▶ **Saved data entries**
------------------------------------

(** However the reader interleaves with the operations, no command reads
    more than its limit, the allowance never goes below zero, and so cutting
    the buffer to it never fails. *)
Theorem input_budget idle m :
  0 <= idle -> star meter_step (metered_start idle) m ->
  0 <= absorbed m <= limit m /\ remaining (conn m) = limit m - absorbed m
  /\ forall buffer, snd (budgetPrepare (conn m) buffer) <> PreparePanic.
Proof.
  intros Hidle Hm. assert (within_budget idle m) as [Ha Hi Hr Hab Hf].
  { revert Hm. apply star_invariant; [|intros x y Hx Hxy; by apply (within_budget_step idle x)].
    constructor; cbn; try done; lia. }
  split; [done|]. split; [done|]. intros buffer. unfold budgetPrepare. rewrite Ha. cbn [negb].
  destruct (_ =? 0); [done|]. destruct (_ <? buffer); [|done]. destruct (_ <? 0) eqn:E; [|done]. bool_prop. lia.
Qed.

(** ** Runs *)

Definition idle_limit : Z := 65536.
Definition searching : readBudgetConn := checkSearchWindow (beginSearch (newReadBudgetConn idle_limit) 4096) (mkWindow 1 100).
Definition crlf : bytes := [CR; LF].
Definition two_reads : list bytes := [$"* SEARCH 3 1"; $"7 99" ++ crlf ++ $"* 12 EXISTS" ++ crlf ++ $"T3 OK done" ++ crlf].

Example two_reads_lines : linesOf searching (concat two_reads)
  = [(imapLineSearch, $" 3 17 99", None); (imapLineData, [], None); (imapLineText, [], None)].
Proof. vm_compute. reflexivity. Qed.

Lemma observe_chunk_independence_witness :
  fold_left observeSearchResponseLocked two_reads searching = observeSearchResponseLocked searching (concat two_reads).
Proof. apply (observe_chunk_independence searching two_reads). reflexivity. Defined.

Lemma sequence_set_exact_witness : ~ NoDup (expand [(3, 5); (9, 9); (4, 4)]).
Proof.
  destruct (sequence_set_exact $"5:3,9,4" [(3, 5); (9, 9); (4, 4)] true) as [_ H]; [vm_compute; reflexivity|].
  apply H. reflexivity.
Defined.
Lemma search_window_exact_witness :
  let window := mkWindow 5 9 in
  let observed := mkObservation false true false false false false in
  let reply : searchData + goerror := inl (mkSearchData (AllUIDs [(5, 6); (9, 9)]) 0 0 0) in
  UIDSearchWindow calm_around window 5 observed reply = inl [5; 6; 9] /\ NoDup [5; 6; 9] /\ Forall (in_window window) [5; 6; 9].
Proof.
  cbv zeta. set (window := mkWindow 5 9). set (observed := mkObservation _ _ _ _ _ _). set (reply := inl _).
  assert (E : UIDSearchWindow calm_around window 5 observed reply = inl [5; 6; 9]) by (vm_compute; reflexivity).
  assert (Hd : decoded reply).
  { intros data ranges H1 H2. subst reply. injection H1 as <-. injection H2 as <-. repeat constructor; lia. }
  pose proof (search_window_exact calm_around window 5 observed reply [5; 6; 9] ltac:(cbn; lia) Hd E) as (_ & _ & K1 & K2 & _).
  split; [exact E|]. split; [exact K1|exact K2].
Defined.
(** ** Lines *)

Lemma readStartTLSLine_exact source limit content n source' : limit <= maxStartTLSLineBytes ->
  readStartTLSLine source limit = inl (content, n, source') <->
  plain_line content /\ n = zlen (raw_line content) /\ n <= limit /\ wire source = raw_line content ++ wire source' /\ failure source' = failure source.
Proof.
  intros Hlimit. unfold readStartTLSLine, raw_line. split.
  - destruct (readSlice _ _) as [line rest|?|?] eqn:E; [|done|done].
    destruct (limit <? zlen line) eqn:El; [done|]. destruct (negb (has_suffix line _)) eqn:Es; [done|].
    destruct (existsb _ _) eqn:Ex; [done|]. intros H. injection H as <- <- <-.
    apply negb_false_iff, has_suffix_spec in Es as [r ->]. bool_prop.
    assert (Et : take (length (r ++ [x0d; x0a]) - 2) (r ++ [x0d; x0a]) = r).
    { rewrite length_app. cbn [length]. replace (length r + 2 - 2)%nat with (length r) by lia. by rewrite take_app_length. }
    rewrite Et in *. apply readSlice_rest in E as [E _]. cbn [wire failure]. repeat split; [|done|done].
    apply Forall_forall. intros b Hb. rewrite <- not_true_iff_false, existsb_exists in Ex.
    pose proof (bZ_range b). destruct (decide (b = x0d)) as [->|]; [destruct Ex; exists x0d; by rewrite list_elem_of_In in Hb|].
    destruct (decide (b = x0a)) as [->|]; [destruct Ex; exists x0a; by rewrite list_elem_of_In in Hb|].
    repeat split; [| |done|done]; (apply Z.nlt_ge; intros Hlt; apply Ex; exists b; rewrite list_elem_of_In in Hb; split; [done|]).
    + assert (bZ b =? 0 = true) as -> by (apply Z.eqb_eq; lia). done.
    + assert (127 <? bZ b = true) as -> by (apply Z.ltb_lt; lia). by rewrite !orb_true_r.
  - intros (Hp & -> & Hn & Hw & Hf).
    assert (Hl : readSlice (Z.to_nat (maxStartTLSLineBytes + 1)) (wire source) = sliceLine (content ++ [x0d; x0a]) (wire source')).
    { apply readSlice_line. exists (content ++ [x0d]). rewrite Hw, <- !app_assoc. repeat split.
      - rewrite in_app_iff. intros [Hi|[?|[]]]; [|done]. rewrite <- list_elem_of_In in Hi. unfold plain_line in Hp; rewrite Forall_forall in Hp. by destruct (Hp _ Hi) as (_ & _ & ?).
      - unfold zlen in Hn. lia. }
    rewrite Hl. assert (limit <? zlen (content ++ [x0d; x0a]) = false) as -> by (apply Z.ltb_ge; lia).
    assert (has_suffix (content ++ [x0d; x0a]) [x0d; x0a] = true) as -> by (apply has_suffix_spec; by exists content).
    assert (Et : take (length (content ++ [x0d; x0a]) - 2) (content ++ [x0d; x0a]) = content).
    { rewrite length_app. cbn [length]. replace (length content + 2 - 2)%nat with (length content) by lia. by rewrite take_app_length. }
    rewrite Et. cbn [negb].
    assert (existsb (fun value => (bZ value =? 0) || (value =b x0d) || (value =b x0a) || (127 <? bZ value)) content = false) as ->.
    { apply not_true_iff_false. rewrite existsb_exists. intros (b & Hb & Hx). rewrite <- list_elem_of_In in Hb. unfold plain_line in Hp; rewrite Forall_forall in Hp.
      destruct (Hp _ Hb) as (Hr & H1 & H2). apply beq_neq in H1 as K1, H2 as K2. rewrite K1, K2 in Hx.
      rewrite !orb_false_r in Hx. apply orb_true_iff in Hx as [Hx|Hx]; [apply Z.eqb_eq in Hx|apply Z.ltb_lt in Hx]; lia. }
    destruct source, source'. cbn in *. by subst.
Qed.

------------------------------------

▶ **TASK INSTRUCTIONS**
Return the entries exactly through the "(within_budget_step idle x)]." line.

▶ **RESPONSE AREA**
(** However the reader interleaves with the operations, no command reads
    more than its limit, the allowance never goes below zero, and so cutting
    the buffer to it never fails. *)
Theorem input_budget idle m :
  0 <= idle -> star meter_step (metered_start idle) m ->
  0 <= absorbed m <= limit m /\ remaining (conn m) = limit m - absorbed m
  /\ forall buffer, snd (budgetPrepare (conn m) buffer) <> PreparePanic.
Proof.
  intros Hidle Hm. assert (within_budget idle m) as [Ha Hi Hr Hab Hf].
  { revert Hm. apply star_invariant; [|intros x y Hx Hxy; by apply (within_budget_step idle x)].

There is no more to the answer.